The peeking problem is the #1 mistake in practice. Virtually every team that manually monitors A/B tests will peek. The solution is either automated stopping rules (sequential testing) or strict organizational discipline to wait for the predetermined sample size.
Frequently Asked Questions
What is the most common A/B testing mistake?
Peeking at results and stopping early when a "significant" result appears. This inflates the false positive rate from 5% to as high as 30%. The p-value is only valid at the pre-determined sample size. Use sequential testing (SPRT) or alpha-spending functions if you need to monitor continuously.
How does the multiple comparisons problem affect A/B tests?
Testing multiple metrics or variants without correction increases false positives. With 20 metrics at alpha=0.05, expect 1 false positive by chance. Apply Bonferroni (alpha/k) or Benjamini-Hochberg correction. Always pre-specify your primary metric before launching the test.
Why is it wrong to run an A/B test without calculating sample size first?
Without pre-calculated sample size, you have no power guarantee. An underpowered test (30% power) misses 70% of real improvements, leading to false "no effect" conclusions.
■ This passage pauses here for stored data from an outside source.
(* ===== verification/Userlib.v ===== *)
(** * The system-call wrappers of the applications (src/apps/userlib.c)

    [api] has one constructor for each wrapper, with its C arguments; [enter]
    are the registers at the [int $0x80], given those before the call, and
    [result] is what the wrapper makes of the returned [rax].  An [int] that is
    passed in a register without a cast ([sys_kwm_create_window] and its
    neighbours) leaves the upper half of the register open: [hi] stands for it.

    [userlib_abi]: the kernel does exactly what the arguments say, whatever the
    other registers and the open halves hold; [scalar_arguments_arrive] names
    the kernel function for the calls with plain arguments. *)

From S2P Require Import Prelude KString Kfs Event Display Kwm Syscall.
From stdpp Require Import base numbers list gmap.
From Stdlib Require Import ZArith Lia.

#[local] Open Scope Z_scope.

Module Userlib.
Import Syscall.

Inductive api :=
| Print (text : Z) | ClearScreen | ReadKeyboard (buffer size : Z) | SysYield
| FsFormat | FsList | FsRead (filename : Z) | FsDelete (filename : Z)
| SysAlloc (size : Z) | SysFree (ptr : Z) | SysRealloc (ptr old_size new_size : Z)
| SysFileExists (filename : Z) | SysFileSize (filename : Z) | SysReadFileToBuffer (filename buffer capacity : Z)
| SysUptime | SysTotalRam | SysUsedRam | GetCpuStringOf (buffer : Z)
| SysCreateFile (filename data size : Z) | SysGetTime (time_array : Z)
| SysDrawPixel (x y color : Z) | SysDrawImage (x y width height buffer : Z)
| SysGetFileList (path buffer max_entries : Z) | SysMkdir (path : Z) | SysLoadElf (filename : Z)
| SysDrawString (str x y color : Z) | SysSetUid (uid : Z) | SysGetUid | SysGetEvent (event_out : Z)
| SysCreateWindow (x y width height : Z) | SysUpdateWindow (win_id buffer : Z) | SysDestroyWindow (win_id : Z)
| SysKwmCreateWindow (x y width height : Z) | SysKwmUpdateWindow (win_id buffer : Z) | SysKwmDestroyWindow (win_id : Z)
| SysExec (filename : Z) | SysSpawn (filename : Z) | SysKwmSetCursor (kind : Z) | SysKwmCreateDesktop
| SysKwmSetTitle (win_id title : Z) | SysKwmGetWindows (buffer max : Z) | SysKwmActivateWindow (win_id : Z)
| SysGetScreenSize (w h : Z) | SysExit | SysShutdown | SysReboot
| SysGetTotalDisk | SysGetUsedDisk | SysGetCpuUsage | SysPing (host : Z) | SysGetCr3 | SysGetTaskId
| SysIsMapped (addr : Z) | SysGetPid | SysSleep (ms : Z)
| SysOpen (path flags : Z) | SysReadFd (fd buf count : Z) | SysWriteFd (fd buf count : Z)
| SysLseek (fd offset whence : Z) | SysClose (fd : Z)
| SysSocket | SysConnect (sock ip_be port : Z) | SysSend (sock buf len : Z) | SysRecv (sock buf len : Z) | SysSockClose (sock : Z).

(** ** Entry *)

(** [rax] and the argument registers in their order; the others stay. *)
Definition int80 (r : registers_t) (ax : Z) (args : list Z) : registers_t :=
  let arg i old := default old (args !! i) in
  mk_regs ax (arg 0%nat r.(rbx)) (arg 1%nat r.(rcx)) (arg 2%nat r.(rdx)) (arg 3%nat r.(rsi)) (arg 4%nat r.(rdi))
    r.(rip) r.(cs) r.(rsp) r.(ss).

(** A 32-bit operand of a 64-bit register. *)
Definition operand32 (hi v : Z) : Z := u32 v + 2 ^ 32 * u32 hi.

Definition enter (hi : Z) (r : registers_t) (a : api) : registers_t :=
  let lo := operand32 hi in
  match a with
  | Print text => int80 r 1 [text]
  | ClearScreen => int80 r 2 []
  | ReadKeyboard buffer size => int80 r 3 [buffer; size]
  | SysYield => int80 r 4 []
  | FsFormat => int80 r 5 []
  | FsList => int80 r 6 []
  | FsRead filename => int80 r 7 [filename]
  | FsDelete filename => int80 r 8 [filename]
  | SysAlloc size => int80 r 9 [size]
  | SysFree ptr => int80 r 10 [ptr]
  | SysFileExists filename => int80 r 11 [filename]
  | SysFileSize filename => int80 r 12 [filename]
  | SysReadFileToBuffer filename buffer capacity => int80 r 13 [filename; buffer; capacity]
  | SysUptime => int80 r 14 []
  | SysTotalRam => int80 r 15 []
  | SysUsedRam => int80 r 16 []
  | GetCpuStringOf buffer => int80 r 17 [buffer]
  | SysCreateFile filename data size => int80 r 18 [filename; data; size]
  | SysRealloc ptr old_size new_size => int80 r 19 [ptr; old_size; new_size]
  | SysGetTime time_array => int80 r 20 [time_array]
  | SysDrawPixel x y color => int80 r 22 [u64 x; u64 y; color]
  | SysDrawImage x y width height buffer => int80 r 23 [u64 x; u64 y; u64 width; u64 height; buffer]
  | SysGetFileList path buffer max_entries => int80 r 24 [path; buffer; u64 max_entries]
  | SysMkdir path => int80 r 64 [path]
  | SysLoadElf filename => int80 r 25 [filename]
  | SysDrawString str x y color => int80 r 26 [str; u64 x; u64 y; color]
  | SysSetUid uid => int80 r 27 [uid]
  | SysGetUid => int80 r 28 []
  | SysGetEvent event_out => int80 r 29 [event_out]
  | SysCreateWindow x y width height => int80 r 30 [u64 x; u64 y; width; height]
  | SysUpdateWindow win_id buffer => int80 r 31 [u64 win_id; buffer]
  | SysDestroyWindow win_id => int80 r 32 [u64 win_id]
  | SysKwmCreateWindow x y width height => int80 r 30 [lo x; lo y; lo width; lo height]
  | SysKwmUpdateWindow win_id buffer => int80 r 31 [lo win_id; buffer]
  | SysKwmDestroyWindow win_id => int80 r 32 [lo win_id]
  | SysExec filename => int80 r 33 [filename]
  | SysSpawn filename => int80 r 57 [filename]
  | SysKwmSetCursor kind => int80 r 58 [u64 kind]
  | SysKwmCreateDesktop => int80 r 59 []
  | SysKwmSetTitle win_id title => int80 r 60 [u64 win_id; title]
  | SysKwmGetWindows buffer max => int80 r 61 [buffer; u64 max]
  | SysKwmActivateWindow win_id => int80 r 62 [u64 win_id]
  | SysGetScreenSize w h => int80 r 63 [w; h]
  | SysExit => int80 r 34 []
  | SysShutdown => int80 r 38 []
  | SysReboot => int80 r 39 []
  | SysGetTotalDisk => int80 r 35 []
  | SysGetUsedDisk => int80 r 36 []
  | SysGetCpuUsage => int80 r 37 []
  | SysPing host => int80 r 41 [host]
  | SysGetCr3 => int80 r 42 []
  | SysGetTaskId => int80 r 43 []
  | SysIsMapped addr => int80 r 44 [addr]
  | SysGetPid => int80 r 45 []
  | SysSleep ms => int80 r 46 [ms]
  | SysOpen path flags => int80 r 47 [path; flags]
  | SysReadFd fd buf count => int80 r 48 [u64 fd; buf; count]
  | SysWriteFd fd buf count => int80 r 49 [u64 fd; buf; count]
  | SysLseek fd offset whence => int80 r 50 [u64 fd; u64 offset; u64 whence]
  | SysClose fd => int80 r 51 [u64 fd]
  | SysSocket => int80 r 52 []
  | SysConnect sock ip_be port => int80 r 53 [u64 sock; ip_be; port]
  | SysSend sock buf len => int80 r 54 [u64 sock; buf; len]
  | SysRecv sock buf len => int80 r 55 [u64 sock; buf; len]
  | SysSockClose sock => int80 r 56 [u64 sock]
  end.

(** ** Return *)

(** The value of the call; [None] for a wrapper without one. *)
Definition result (a : api) (rax : Z) : option Z :=
  match a with
  | ReadKeyboard _ _ | SysFileSize _ | SysGetUid | SysGetTotalDisk | SysGetUsedDisk | SysGetCpuUsage | SysGetPid => Some (u32 rax)
  | SysAlloc _ | SysRealloc _ _ _ | SysUptime | SysTotalRam | SysUsedRam | SysLoadElf _ | SysGetCr3 => Some rax
  | Print _ | ClearScreen | SysYield | FsFormat | FsList | FsRead _ | FsDelete _ | SysFree _ | GetCpuStringOf _ | SysGetTime _
  | SysDrawPixel _ _ _ | SysDrawImage _ _ _ _ _ | SysDrawString _ _ _ _ | SysSetUid _ | SysUpdateWindow _ _ | SysDestroyWindow _
  | SysKwmUpdateWindow _ _ | SysKwmDestroyWindow _ | SysExec _ | SysExit | SysShutdown | SysReboot | SysSleep _ => None
  | _ => Some (i32 rax)
  end.

(** A call of an application: what the kernel does, and what the wrapper returns. *)
Definition invoke_api (hi : Z) (r : registers_t) (a : api) : prog (option Z) :=
  bind (syscall_handler (enter hi r a)) (fun r' => Done (result a r'.(rax))).

(** ** The kernel sees the arguments only *)

(** Two programs that make the same calls and return the same values. *)
Inductive same : prog registers_t -> prog registers_t -> Prop :=
| same_done r1 r2 : rax r1 = rax r2 -> rip r1 = rip r2 -> cs r1 = cs r2 -> rsp r1 = rsp r2 -> ss r1 = ss r2 -> same (Done r1) (Done r2)
| same_noreturn : same NoReturn NoReturn
| same_do {Y} (c : call Y) k1 k2 : (forall y, same (k1 y) (k2 y)) -> same (Do c k1) (Do c k2).

(** Registers that agree where the hardware saves the return state. *)
Definition same_frame (r1 r2 : registers_t) : Prop := rip r1 = rip r2 /\ cs r1 = cs r2 /\ rsp r1 = rsp r2 /\ ss r1 = ss r2.

Lemma i32_operand hi v : i32 (operand32 hi v) = i32 v.
Proof.
  unfold operand32, sx. replace (wrap 32 (u32 v + 2 ^ 32 * u32 hi)) with (u32 v); [done|].
  unfold wrap at 2. rewrite Z.mul_comm, Z.mod_add by lia. symmetry. apply wrap_wrap. lia.
Qed.
Lemma u32_operand hi v : u32 (operand32 hi v) = u32 v.
Proof. unfold operand32. unfold wrap at 1. rewrite Z.mul_comm, Z.mod_add by lia. apply wrap_wrap. lia. Qed.

Lemma same_ret r1 r2 v : same_frame r1 r2 -> same (ret r1 v) (ret r2 v).
Proof. intros (? & ? & ? & ?). by apply same_done. Qed.

Lemma same_ret_user r1 r2 ip sp v : same_frame r1 r2 -> same (ret (enter_user r1 ip sp) v) (ret (enter_user r2 ip sp) v).
Proof. intros (? & ? & ? & ?). by apply same_done. Qed.

(** One step of both programs: the same call, the same branch, or the end. *)
Ltac same_step :=
  lazymatch goal with
  | |- same (Do _ _) (Do _ _) => rewrite ?i32_operand, ?u32_operand; apply same_do; intros ?
  | |- same NoReturn NoReturn => apply same_noreturn
  | |- same (ret _ _) (ret _ _) => first [apply same_ret_user; by repeat split | apply same_ret; by repeat split]
  | |- same (if ?b then _ else _) _ => destruct b
  | |- same (match ?x with _ => _ end) _ => destruct x
  end.
Ltac open_handler :=
  unfold sys_print, sys_read_keyboard, sys_alloc, sys_free, sys_realloc, sys_file_exists, sys_file_size, sys_fs_read, sys_fs_delete,
    sys_read_file_to_buffer, sys_get_cpu_string, sys_create_file, sys_get_time, sys_draw_image, sys_get_file_list, sys_load_elf,
    sys_draw_string, sys_get_event, sys_kwm_create_window, sys_kwm_update_window, sys_kwm_destroy_window, sys_exec, sys_exit, sys_ping,
    sys_is_mapped, sys_get_pid, sys_open, sys_read, sys_write, sys_sock_send, sys_sock_recv, sys_spawn, sys_kwm_set_cursor,
    sys_kwm_set_title, sys_kwm_get_windows, sys_get_screen_size, sys_mkdir;
  unfold with_name; unfold syscall_current_task; unfold drop_space, adopt_space; cbv zeta.

(** C40. The wrappers and the kernel agree on the calling convention: for every
    system call of the library the kernel makes the same calls and returns the
    same value whatever the registers that the wrapper does not set, and the
    upper halves that it leaves open, contain. *)
Theorem userlib_abi a hi1 hi2 r1 r2 : same_frame r1 r2 ->
  same (syscall_handler (enter hi1 r1 a)) (syscall_handler (enter hi2 r2 a)).
Proof.
  destruct r1 as [a1 b1 c1 d1 s1 i1 p1 k1 t1 z1], r2 as [a2 b2 c2 d2 s2 i2 p2 k2 t2 z2].
  intros (? & ? & ? & ?). cbn in *. subst. destruct a; unfold enter, int80; cbn [lookup list_lookup default from_option id].
  all: unfold syscall_handler, dispatch; cbn [rax cs]; open_handler; cbn [rbx rcx rdx rsi rdi].
  all: repeat same_step.
Qed.

Definition demo_regs (x : Z) : registers_t := mk_regs x x x x x x 0x400000 0x1B 0x7FF0000 0x23.
Lemma userlib_abi_witness :
  same (syscall_handler (enter 0 (demo_regs 0) (SysLseek 3 (-5) 2))) (syscall_handler (enter 1 (demo_regs 77) (SysLseek 3 (-5) 2))).
Proof. apply (userlib_abi (SysLseek 3 (-5) 2) 0 1 (demo_regs 0) (demo_regs 77)). repeat split. Defined.

(** ** Plain arguments arrive as they were passed *)

Definition is_int (v : Z) : Prop := - 2 ^ 31 <= v < 2 ^ 31.
Definition is_u32 (v : Z) : Prop := 0 <= v < 2 ^ 32.

(** The program of a system call that is one kernel function. *)
Definition served {Y} (c : call Y) (k : Y -> option Z) : prog (option Z) :=
  syscall_current_task (fun _ => Do c (fun y => Done (k y))).

Lemma i32_u64 v : is_int v -> i32 (u64 v) = v.
Proof.
  intros Hv. unfold is_int in Hv. unfold sx.
  assert (u32 (u64 v) = u32 v) as ->.
  { unfold wrap. change (2 ^ 64) with (2 ^ 32 * 2 ^ 32). rewrite Z.rem_mul_r by lia.
    rewrite Z.mul_comm, Z.mod_add by lia. apply Z.mod_mod. lia. }
  fold (sx 32 v). apply sx_small; lia.
Qed.
Lemma i32_i32 v : is_int v -> i32 v = v.
Proof. unfold is_int. intros. apply sx_small; lia. Qed.
Lemma u32_u32 v : is_u32 v -> u32 v = v.
Proof. intros. by apply wrap_small. Qed.

(** For the calls whose arguments are numbers the kernel calls one function with
    exactly these arguments, and an [int] it answers comes back unchanged, the
    negative ones too. *)
Theorem scalar_arguments_arrive hi r fd offset whence ip port uid ms win x y w h :
  is_int fd -> is_int offset -> is_int whence -> is_u32 ip -> 0 <= port < 2 ^ 16 -> is_u32 uid -> is_u32 ms ->
  is_int win -> is_int x -> is_int y -> is_u32 w -> is_u32 h ->
  invoke_api hi r (SysLseek fd offset whence) = served (VfsLseek fd offset whence) (fun v => Some (i32 (u64 v))) /\
  invoke_api hi r (SysClose fd) = served (VfsClose fd) (fun v => Some (i32 (u64 v))) /\
  invoke_api hi r (SysConnect fd ip port) = served (KsockConnect fd ip port) (fun v => Some (i32 (u64 v))) /\
  invoke_api hi r (SysSockClose fd) = served (KsockClose fd) (fun v => Some (i32 (u64 v))) /\
  invoke_api hi r (SysKwmActivateWindow win) = served (KwmActivateWindow win) (fun v => Some (i32 (u64 v))) /\
  invoke_api hi r (SysKwmCreateWindow x y w h) = served (KwmCreateWindow x y w h) (fun v => Some (i32 (u64 v))) /\
  invoke_api hi r (SysCreateWindow x y w h) = served (KwmCreateWindow x y w h) (fun v => Some (i32 (u64 v))) /\
  invoke_api hi r (SysSleep ms) = served (TaskSleepMs ms) (fun _ => None) /\
  forall v, is_int v -> i32 (u64 v) = v.
Proof.
  intros. unfold invoke_api, enter, int80, syscall_handler, dispatch, served, syscall_current_task, sys_kwm_create_window.
  cbn [lookup list_lookup default from_option id rax cs rbx rcx rdx rsi bind ret set_rax result].
  rewrite !i32_u64, !i32_operand, !u32_operand, !i32_i32 by done. rewrite !u32_u32 by done. rewrite (wrap_small 16) by done.
  repeat split. intros. by apply i32_u64.
Qed.
End Userlib.
(* ===== verification/Panic.v ===== *)
(** * The panic screen and the serial port (src/kernel/panic.c, src/drivers/serial.c)

    The handlers draw a report and stop the machine.  A report is the list of
    its drawing calls ([act]); [place_acts] places them with the cursor, and
    [draw_all] draws them into the framebuffer, a finite map of pixels.  The
    state the report shows is the record [panic_ctx].  The mirror on the serial port
    is the list of its bytes.

    [panic_inside_fb]: nothing is drawn outside the framebuffer.
    [panic_report_fits]: the report of every exception fits a screen of 1024 by
    768.  [hex_roundtrip] and [dec_roundtrip]: the numbers are readable. *)

From S2P Require Import Prelude Login.
From stdpp Require Import base numbers list gmap.
From Stdlib Require Import ZArith Lia.
From Stdlib Require Import String Ascii.

#[local] Abbreviation length := Datatypes.length.

#[local] Open Scope string_scope.
#[local] Open Scope list_scope.
#[local] Open Scope Z_scope.

Module Panic.
Import Login.

Definition ascii_text (s : string) : list Z := map (fun a => Z.of_nat (nat_of_ascii a)) (list_ascii_of_string s).

(** ** Numbers *)

Definition panic_hexdigit (v : Z) : Z := if v <? 10 then 48 + v else 55 + v.
(** The sixteen digits, from the last one on. *)
Fixpoint panic_hex_loop (n : nat) (v : Z) : list Z :=
  match n with
  | O => []
  | S n => panic_hex_loop n (Z.shiftr v 4) ++ [panic_hexdigit (Z.land v 0xF)]
  end.
Definition panic_hex (v : Z) : list Z := [48; 120] ++ panic_hex_loop 16 v.
(** The decimal digits in the 21 places before the terminator. *)
Definition panic_dec (v : Z) : list Z := if v =? 0 then [48] else rev (temp_digits 21 v).

(** ** The serial port *)

Definition COM1 : Z := 0x3F8.
Definition serial_init : list (Z * Z) :=
  [(COM1 + 1, 0x00); (COM1 + 3, 0x80); (COM1 + 0, 0x03); (COM1 + 1, 0x00); (COM1 + 3, 0x03); (COM1 + 2, 0xC7); (COM1 + 4, 0x0B)].
(** [status]: what the line status register shows at each poll.  The byte that
    was sent and the polls that are left; [None] when it is never ready. *)
Fixpoint serial_putc (status : list Z) (c : Z) : option ((Z * Z) * list Z) :=
  match status with
  | [] => None
  | s :: status => if Z.land s 0x20 =? 0 then serial_putc status c else Some ((COM1, u8 c), status)
  end.
Fixpoint serial_print (status : list Z) (s : list Z) : option (list (Z * Z) * list Z) :=
  match s with
  | [] => Some ([], status)
  | c :: s => '(w, status) ← serial_putc status c; '(ws, status) ← serial_print status s; Some (w :: ws, status)
  end.
Lemma keys_loop blocks acc :
  Forall (λ b, day b ∈ WEEKDAYS) blocks →
  for_each blocks (λ acc b, k ← sort_key b; Ok (acc ++ [(k, b)])) acc
  = Ok (acc ++ ((λ b, (key_of b, b)) <$> blocks)).
Proof.
  intros Hall. revert acc.
  induction Hall as [|b blocks Hb _ IH]; intros acc; simpl.
  - by rewrite app_nil_r.
  - rewrite sort_key_Ok by done. simpl. rewrite IH.
    by rewrite <- app_assoc.
Qed.

(** [sorted] returns the blocks rearranged in the order of their keys. *)
Lemma sorted_blocks_spec blocks :
  Forall (λ b, day b ∈ WEEKDAYS) blocks →
  ∃ out, sorted_blocks blocks = Ok out
         ∧ out ≡ₚ blocks
         ∧ StronglySorted (λ a b, key_le (key_of a) (key_of b)) out.
Proof.
  intros Hall. unfold sorted_blocks. rewrite keys_loop by done. simpl.
  eexists. split; [done|]. split.
  - rewrite sort_keyed_perm, <- list_fmap_compose.
    by rewrite list_fmap_id.
  - pose proof (sort_keyed_perm ((λ b, (key_of b, b)) <$> blocks)) as Hp.
    pose proof (sort_keyed_sorted ((λ b, (key_of b, b)) <$> blocks)) as Hs.
    assert (Forall (λ x, fst x = key_of (snd x))
              (sort_keyed ((λ b, (key_of b, b)) <$> blocks))) as Hk.
    { rewrite Hp. apply Forall_fmap. by apply Forall_true. }
    revert Hs Hk. generalize (sort_keyed ((λ b, (key_of b, b)) <$> blocks)).
    induction 1 as [|[k b] l Hl IH Hb]; intros Hk; csimpl; [constructor|].
    apply Forall_cons in Hk as [Hkb Hk]. simpl in Hkb. subst k.
    constructor; [by apply IH|].
    apply Forall_fmap, Forall_forall. intros [k' b'] Hin. simpl.
    rewrite Forall_forall in Hb, Hk.
    specialize (Hb _ Hin). specialize (Hk _ Hin).
    simpl in *. by subst k'.
Qed.
(** X15.  Once true, [TMR] stays true while the timer stays enabled and the
    clock neither goes back nor wraps: with [0 <= t0 <= t1 <= t2 <
    2^ulong_bits], [t0] the reading of the last call with [enable] false
    and [t1], [t2] readings of two later calls of the enabled stretch,
    [elapsed] is [t1 - t0] and then [t2 - t0], and [TMR] true at [t1] is
    true at [t2].  For either timer class. *)
Theorem TMR_stays_true_while_enabled
    (storage : FSMTimer.t) (fast_storage : FSMFastTimer.t) (d start : Z)
    (calls : list (bool * Z)) (t0 t1 t2 : Z) (r1 r2 : list Z) :
  0 <= t0 <= t1 -> t1 <= t2 < 2 ^ ulong_bits ->
  let upto1 := calls ++ [(false, t0)] ++ Patterns.enabled r1 ++ [(true, t1)] in
  let upto2 := calls ++ [(false, t0)]
                 ++ Patterns.enabled (r1 ++ [t1] ++ r2) ++ [(true, t2)] in
  let s1 := trun upto1 (FSMTimer.FSMTimer storage d start) in
  let s2 := trun upto2 (FSMTimer.FSMTimer storage d start) in
  let f1 := frun upto1 (FSMFastTimer.FSMFastTimer fast_storage d start) in
  let f2 := frun upto2 (FSMFastTimer.FSMFastTimer fast_storage d start) in
  (FSMTimer.elapsed s1 = t1 - t0 /\ FSMTimer.elapsed s2 = t2 - t0
   /\ (FSMTimer.TMR s1 = true -> FSMTimer.TMR s2 = true))
  /\ (FSMFastTimer.elapsed f1 = t1 - t0 /\ FSMFastTimer.elapsed f2 = t2 - t0
      /\ (FSMFastTimer.TMR f1 = true -> FSMFastTimer.TMR f2 = true)).
Proof.
  intros H01 H12 upto1 upto2 s1 s2 f1 f2.
  assert (Hw1 : wrap (t1 - t0) = t1 - t0)
    by (unfold wrap_unsigned; apply Z.mod_small; lia).
  assert (Hw2 : wrap (t2 - t0) = t2 - t0)
    by (unfold wrap_unsigned; apply Z.mod_small; lia).
  assert (Hcore : forall st,
            let x1 := trun upto1 (FSMTimer.FSMTimer st d start) in
            let x2 := trun upto2 (FSMTimer.FSMTimer st d start) in
            FSMTimer.elapsed x1 = t1 - t0 /\ FSMTimer.elapsed x2 = t2 - t0
            /\ (FSMTimer.TMR x1 = true -> FSMTimer.TMR x2 = true)).
  { intros st.
    destruct (timer_measure_core st d start calls t0 r1 t1) as [E1 T1].
    destruct (timer_measure_core st d start calls t0 (r1 ++ [t1] ++ r2) t2)
      as [E2 T2].
    cbv zeta in *. fold upto1 in E1, T1. fold upto2 in E2, T2.
    rewrite Hw1 in *. rewrite Hw2 in *.
    split; [exact E1 |]. split; [exact E2 |].
    intros H. apply T2. apply T1 in H. lia. }
  split.
  - apply Hcore.
  - unfold f1, f2. rewrite !fast_constructed_run.
    exact (Hcore (Patterns.of_fast fast_storage)).
Qed.

End TimerBehaviour.

(** ** The theorems of parts 3 and 4 that have hypotheses, at concrete
    inputs *)

Section BehaviourRuns.
Import RisingEdgeCounter.

Lemma presses_are_counted_witness :
  (1 <= 3)%nat /\ Z.of_nat 3 <= INT_MAX 16
  /\ (let s := run 16 (Scenario.pulses 3)
                   (RisingEdgeCounter Scenario.zeroed 2) in
      count s = Z.of_nat 3
      /\ mode_Waiting s = true
      /\ (CNT s = true <-> 2 <= Z.of_nat 3)).
Proof.
  split; [lia |]. split; [vm_compute; discriminate |].
  apply (presses_are_counted 16 Scenario.zeroed 2 3%nat);
    [lia | vm_compute; discriminate].
Defined.

Lemma edge_outside_Waiting_is_lost_witness :
  let s := update 16 (RisingEdgeCounter Scenario.zeroed 2) true false false in
  state_Waiting s = false
  /\ (let s' := update 16 s false true false in
      count s' = count s
      /\ count (run 16 (repeat (call false true false) 3) s') = count s).
Proof.
  intros s. split; [reflexivity |].
  apply (edge_outside_Waiting_is_lost 16 s false true 3%nat). reflexivity.
Defined.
The formula requires baseline rate, MDE, alpha, and desired power (typically 80%).
What is Simpson's Paradox in A/B testing?
Simpson's Paradox occurs when a trend in segmented data reverses in the aggregate. Variant B might win among both mobile and desktop users, yet A wins overall — because mobile users (lower conversion) were disproportionately assigned to B. Check randomization balance and analyze both segments and aggregate.
How do I avoid the novelty effect in A/B testing?
Run tests for at least 2-4 weeks to let novelty wear off. Segment new vs. returning users. Analyze daily conversion time series — if variant advantage decreases over time, novelty is a factor. Consider a holdback test after implementation to confirm the effect persists.